_Directions for this task_
Starting with the line that contains "Lemma meta_step_refl P q : meta_step P q q.", copy every line through the end of the data below, exactly and with nothing added.

Data extracted from a collection
(** One reference more or less. *)
Lemma counted_quiet c v q q1 q2 : phys q → quiet q q1 → q_free q1 = q_free q → counted c v q1 q2 → counted c v q q2.
Proof.
  intros Hp Hq Hf [P1 P2 P3 P4 P5 P6 P7 P8]. constructor; try done.
  - exact (keeps_nowhere_trans _ _ _ _ _ Hp (qu_keeps _ _ Hq) P2).
  - intros x Hx. rewrite P3, (qu_rc _ _ Hq) by done. done.
  - by rewrite P4, (qu_rt _ _ Hq).
  - by rewrite P5, (qu_l1 _ _ Hq).
  - by rewrite P6, (qu_backing _ _ Hq).
  - by rewrite P7, (qu_l2 _ _ Hq).
  - pose proof (quiet_room _ _ Hq Hf). lia.
Qed.
Lemma get_refcount_alloc q c :
  alloc_ok q → 0 ≤ c → ∃ q1, get_refcount c q = (q1, DOk (rc q c)) ∧ quiet q q1 ∧ q_free q1 = q_free q ∧ alloc_ok q1.
Proof.
  intros Ha Hc. pose proof (ao_phys q Ha) as Hp. destruct (get_refcount_spec q c Hp Hc) as (q1 & Hg & Hq1 & Hf1). exists q1. split_and!; try done.
  apply (quiet_alloc_ok q q1 Ha Hq1), (quiet_free_ok q); [done|]. rewrite Hf1. apply Ha.
Qed.
Lemma dec_refcount_counted q c :
  alloc_ok q → 0 ≤ c → 1 ≤ rc q c → (rc q c = 1 → c ≠ 0 ∧ ¬ is_block q (c * cluster_size q)) →
  ∃ q', dec_refcount c q = (q', DOk tt) ∧ counted c (rc q c - 1) q q'.
Proof.
  intros Ha Hc Hrc Hfree. pose proof (ao_phys q Ha) as Hp. destruct (get_refcount_alloc q c Ha Hc) as (q1 & Hg & Hq1 & Hf1 & Ha1).
  unfold dec_refcount, dec_with. rewrite (dbind_ok _ _ _ _ _ Hg), (proj2 (Z.eqb_neq _ _)) by lia.
  pose proof (rc_bound q c Hp Hc). pose proof (qu_keeps _ _ Hq1) as Hk1.
  destruct (set_refcount_counted q1 c (rc q c - 1) Ha1 Hc) as (q2 & Hset & Hco).
  { rewrite (qu_rc _ _ Hq1) by done. lia. }
  { rewrite (ke_width _ _ _ _ Hk1). lia. }
  { intros Hz. destruct (Hfree ltac:(lia)) as [? Hnb]. split; [done|]. rewrite (ke_cs _ _ _ _ Hk1). intros (ti & ? & Hh & ?). apply Hnb. exists ti.
    by rewrite <-(quiet_host _ _ _ Hq1). }
  exists q2. split; [exact Hset|]. by eapply counted_quiet.
Qed.
Lemma dec_refcount_ok q c :
  alloc_ok q → 0 ≤ c → 2 ≤ rc q c →
  ∃ q', dec_refcount c q = (q', DOk tt) ∧ counted c (rc q c - 1) q q'.
Proof. intros Ha Hc Hrc. apply dec_refcount_counted; try done; lia. Qed.
Lemma inc_refcount_counted q c :
  alloc_ok q → 0 ≤ c → 1 ≤ rc q c → refcount_bits q < 64 → rc q c + 1 < 2 ^ refcount_bits q →
  ∃ q', inc_refcount c q = (q', DOk tt) ∧ counted c (rc q c + 1) q q'.
Proof.
  intros Ha Hc Hrc Hw Hm. pose proof (ao_phys q Ha) as Hp. destruct (get_refcount_alloc q c Ha Hc) as (q1 & Hg & Hq1 & Hf1 & Ha1).
  pose proof (qu_keeps _ _ Hq1) as Hk1. destruct (width_cases _ (ph_width q Hp)) as (Hw0 & _).
  unfold inc_refcount. rewrite (dbind_ok _ _ _ _ _ Hg), (dbind_ok _ _ q1 q1 q1) by done. unfold id.
  rewrite (dbind_ok _ _ q1 q1 (2 ^ refcount_bits q - 1)).
  2: { unfold refcount_max. rewrite (ke_width _ _ _ _ Hk1), (proj2 (Z.ltb_lt _ _)), Z.shiftl_1_l by done. done. }
  rewrite (proj2 (Z.leb_gt _ _)) by lia.
  destruct (set_refcount_counted q1 c (rc q c + 1) Ha1 Hc) as (q2 & Hset & Hco).
  { rewrite (qu_rc _ _ Hq1) by done. lia. }
  { rewrite (ke_width _ _ _ _ Hk1). lia. }
  { lia. }
  exists q2. split; [exact Hset|]. by eapply counted_quiet.
Qed.

(** ** The mapping *)

(** The L2 table of an L1 index, the entry of a guest cluster, and its host
    cluster: zero where there is none. *)
Definition l2h q (i : nat) : Z := Z.land (default 0 (l1 q !! i)) OFFSET_MASK.
Definition ge q (i : nat) (j : Z) : Z := if l2h q i =? 0 then 0 else word (l2_table q (l2h q i)) j.
Definition dh q (i : nat) (j : Z) : Z := Z.land (ge q i j) OFFSET_MASK.

Definition good q (k : Z) : Prop := table_at q k ∧ rc q (k / cluster_size q) ≠ 0 ∧ ¬ is_block q k.

(** The invariant of a writable image, relative to the clusters [P] that
    belong to something else. No compressed clusters, and no cluster with
    both the zero flag and a host. *)
Record write_ok (P : Z → Prop) q : Prop := mkWriteOk {
  wo_alloc : alloc_ok q;
  wo_size : 0 ≤ q_size q ≤ U64_MAX;
  wo_l1 : Forall is_u64 (l1 q);
  wo_backing b : backing_image q = Some b → image_ok b;
  wo_bytes o : is_u8 (backing_byte q o);
  wo_tables i : l2h q i ≠ 0 → good q (l2h q i);
  wo_tables_inj i i' : l2h q i ≠ 0 → l2h q i = l2h q i' → i = i';
  wo_entries i j : 0 ≤ j < l2_entries q → Z.land (ge q i j) COMPRESSED_BIT = 0 ∧ (Z.land (ge q i j) ZERO_BIT ≠ 0 → dh q i j = 0);
  wo_data i j : 0 ≤ j < l2_entries q → dh q i j ≠ 0 →
    good q (dh q i j) ∧ c_map (l2_cache q) !! dh q i j = None ∧ ∀ i', l2h q i' ≠ dh q i j;
  wo_data_inj i j i' j' : 0 ≤ j < l2_entries q → 0 ≤ j' < l2_entries q → dh q i j ≠ 0 → dh q i j = dh q i' j' → i = i' ∧ j = j';
  wo_P c : P c → 0 ≤ c ∧ rc q c ≠ 0 ∧ ¬ is_block q (c * cluster_size q) ∧ (c + 1) * cluster_size q ≤ len (q_file q);
  wo_P_tables i : l2h q i ≠ 0 → P (l2h q i / cluster_size q) → 2 ≤ rc q (l2h q i / cluster_size q);
  wo_P_data i j : 0 ≤ j < l2_entries q → dh q i j ≠ 0 → P (dh q i j / cluster_size q) →
    2 ≤ rc q (dh q i j / cluster_size q) ∧ Z.land (ge q i j) COPIED_BIT = 0 }.

(** A cluster no table, no data and nothing of [P] uses. *)
Definition unused (P : Z → Prop) q (c : Z) : Prop :=
  (∀ i, l2h q i ≠ 0 → l2h q i / cluster_size q ≠ c) ∧
  (∀ i j, 0 ≤ j < l2_entries q → dh q i j ≠ 0 → dh q i j / cluster_size q ≠ c) ∧ ¬ P c.

Lemma free_unused P q c : write_ok P q → rc q c = 0 → unused P q c.
Proof.
  intros Hw Hz. split_and!.
  - intros i Hi <-. by destruct (wo_tables P q Hw i Hi) as (_ & ? & _).
  - intros i j Hj Hd <-. by destruct (wo_data P q Hw i j Hj Hd) as ((_ & ? & _) & _).
  - intros Hp. by destruct (wo_P P q Hw c Hp) as (_ & ? & _).
Qed.

(** A cluster that is no table of the guest, nor cached as one, and one that
    is no data of the guest. *)
Definition off_table q (c : Z) : Prop :=
  (∀ i, l2h q i ≠ 0 → l2h q i ≠ c * cluster_size q) ∧ c_map (l2_cache q) !! (c * cluster_size q) = None.
Definition off_data q (c : Z) : Prop := ∀ i j, 0 ≤ j < l2_entries q → dh q i j ≠ 0 → dh q i j ≠ c * cluster_size q.

(** What the guest's mapping reaches, and a cluster that keeps its references
    or loses the guest's. *)
Definition guest_table q (c : Z) : Prop := ∃ i, l2h q i ≠ 0 ∧ l2h q i / cluster_size q = c.
Definition guest_data q (c : Z) : Prop := ∃ i j, 0 ≤ j < l2_entries q ∧ dh q i j ≠ 0 ∧ dh q i j / cluster_size q = c.
Definition guest_has q (c : Z) : Prop := guest_table q c ∨ guest_data q c.
Definition settled q q' (c : Z) : Prop :=
  (rc q' c = rc q c ∧ (guest_has q' c → guest_has q c)) ∨ (rc q' c = rc q c - 1 ∧ guest_has q c ∧ ¬ guest_has q' c).
Lemma settled_trans q1 q2 q3 c : settled q1 q2 c → settled q2 q3 c → settled q1 q3 c.
Proof. intros [[A1 A2]|(A1 & A2 & A3)] [[B1 B2]|(B1 & B2 & B3)]; [left|right|right|done]; split_and!; auto; lia. Qed.
Lemma settled_same q q' c :
  cluster_size q' = cluster_size q → rc q' c = rc q c → (∀ i, l2h q' i = l2h q i) → (∀ i j, 0 ≤ j < l2_entries q → dh q' i j = dh q i j) → settled q q' c.
Proof.
  intros Hcs Hrc Hl Hd. left. split; [done|]. unfold guest_has, guest_table, guest_data, l2_entries. rewrite Hcs. intros [(i & Hi & He)|(i & j & Hj & Hij & He)].
  - left. exists i. by rewrite <-Hl.
  - right. exists i, j. by rewrite <-Hd.
Qed.

(** The top of the image is kept; clusters of [P] with one reference keep it
    and none loses one but the guest's, the guest's mapping reaches none of [P]
    that it did not, and a table in [P] is where it was. *)
Definition meta_step (P : Z → Prop) q q' : Prop :=
  meta_kept q q' ∧ length (refcount_table q') = length (refcount_table q) ∧
  (∀ c, P c → ((rc q c = 1 → rc q' c = 1) ∧ settled q q' c) ∧ (off_table q c → off_table q' c) ∧ (off_data q c → off_data q' c)) ∧
  (∀ i, l2h q' i ≠ 0 → P (l2h q' i / cluster_size q) → l2h q i = l2h q' i) ∧ low q q'.
Lemma meta_step_trans P q1 q2 q3 : cluster_size q2 = cluster_size q1 → meta_step P q1 q2 → meta_step P q2 q3 → meta_step P q1 q3.
Proof.
  intros Hcs (A1 & A0 & A2 & A3 & A4) (B1 & B0 & B2 & B3 & B4). split_and!; [by eapply meta_kept_trans|congruence| | |by eapply low_trans].
  - intros c Hc. destruct (A2 c Hc) as ([? ?] & ? & ?), (B2 c Hc) as ([? ?] & ? & ?). split_and!; auto. by eapply settled_trans.
  - intros i Hi HP. rewrite Hcs in B3. pose proof (B3 i Hi HP) as E. rewrite <-E in HP |- *. apply A3; congruence.
Qed.

(** What a step that serves the guest leaves as it was. *)
Record same_guest (P : Z → Prop) q q' : Prop := mkSameGuest {
  sg_bits : cluster_bits q' = cluster_bits q;
  sg_cs : cluster_size q' = cluster_size q;
  sg_size : q_size q' = q_size q;
  sg_l1len : length (l1 q') = length (l1 q);
  sg_ge i j : 0 ≤ j < l2_entries q → ge q' i j = ge q i j;
  sg_data i j : 0 ≤ j < l2_entries q → dh q i j ≠ 0 → l2_table q' (dh q i j) = l2_table q (dh q i j);
  sg_P c : P c → l2_table q' (c * cluster_size q) = l2_table q (c * cluster_size q);
  sg_backing o : backing_byte q' o = backing_byte q o;
  sg_meta : meta_step P q q' }.

Lemma meta_step_same P q q' :
  meta_kept q q' → refcount_table q' = refcount_table q → (∀ c, P c → off_table q c → off_table q' c) → cluster_size q' = cluster_size q →
  (∀ i, l2h q' i = l2h q i) → (∀ i j, 0 ≤ j < l2_entries q → dh q' i j = dh q i j) → (∀ c, P c → rc q' c = rc q c) → low q q' → meta_step P q q'.
Proof.
  intros Hk Hrt Hot Hcs Hl Hd Hrc Hlow. split_and!; [done|by rewrite Hrt| |intros i; by rewrite Hl|done]. intros c Hc.
  split; [split; [by rewrite Hrc|apply settled_same; auto]|]. split; [by apply Hot|]. intros Hnd i j. unfold l2_entries. rewrite Hcs. intros Hj. rewrite Hd by done. by apply Hnd.
Qed.
Lemma same_guest_refl P q : same_guest P q q.
Proof. constructor; try done. apply meta_step_same; try done. by apply low_same. Qed.
Lemma meta_step_refl P q : meta_step P q q.
Proof. apply meta_step_same; try done. by apply low_same. Qed.
Lemma same_guest_trans P q1 q2 q3 : same_guest P q1 q2 → same_guest P q2 q3 → same_guest P q1 q3.
Proof.
  intros H1 H2. pose proof (sg_cs _ _ _ H1) as Hcs.
  assert (l2_entries q2 = l2_entries q1) as He by (unfold l2_entries; by rewrite Hcs).
  constructor.
  - by rewrite (sg_bits _ _ _ H2), (sg_bits _ _ _ H1).
  - by rewrite (sg_cs _ _ _ H2), (sg_cs _ _ _ H1).
  - by rewrite (sg_size _ _ _ H2), (sg_size _ _ _ H1).
  - by rewrite (sg_l1len _ _ _ H2), (sg_l1len _ _ _ H1).
  - intros i j Hj. rewrite (sg_ge _ _ _ H2) by (by rewrite He). by apply H1.
  - intros i j Hj Hd. assert (dh q2 i j = dh q1 i j) as Hdh by (unfold dh; by rewrite (sg_ge _ _ _ H1)).
    rewrite <-Hdh at 1. rewrite (sg_data _ _ _ H2) by (rewrite ?He, ?Hdh; done). rewrite Hdh. by apply H1.
  - intros c Hc. rewrite <-Hcs at 1. rewrite (sg_P _ _ _ H2) by done. rewrite Hcs. by apply H1.
  - intros o. rewrite (sg_backing _ _ _ H2). apply H1.
  - exact (meta_step_trans _ _ _ _ Hcs (sg_meta _ _ _ H1) (sg_meta _ _ _ H2)).
Qed.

_Solved exercise_
Lemma meta_step_refl P q : meta_step P q q.
Proof. apply meta_step_same; try done. by apply low_same. Qed.
Lemma same_guest_trans P q1 q2 q3 : same_guest P q1 q2 → same_guest P q2 q3 → same_guest P q1 q3.
Proof.
  intros H1 H2. pose proof (sg_cs _ _ _ H1) as Hcs.
  assert (l2_entries q2 = l2_entries q1) as He by (unfold l2_entries; by rewrite Hcs).
  constructor.
  - by rewrite (sg_bits _ _ _ H2), (sg_bits _ _ _ H1).
  - by rewrite (sg_cs _ _ _ H2), (sg_cs _ _ _ H1).
  - by rewrite (sg_size _ _ _ H2), (sg_size _ _ _ H1).
  - by rewrite (sg_l1len _ _ _ H2), (sg_l1len _ _ _ H1).
  - intros i j Hj. rewrite (sg_ge _ _ _ H2) by (by rewrite He). by apply H1.
  - intros i j Hj Hd. assert (dh q2 i j = dh q1 i j) as Hdh by (unfold dh; by rewrite (sg_ge _ _ _ H1)).
    rewrite <-Hdh at 1. rewrite (sg_data _ _ _ H2) by (rewrite ?He, ?Hdh; done). rewrite Hdh. by apply H1.
  - intros c Hc. rewrite <-Hcs at 1. rewrite (sg_P _ _ _ H2) by done. rewrite Hcs. by apply H1.
  - intros o. rewrite (sg_backing _ _ _ H2). apply H1.
  - exact (meta_step_trans _ _ _ _ Hcs (sg_meta _ _ _ H1) (sg_meta _ _ _ H2)).
Qed.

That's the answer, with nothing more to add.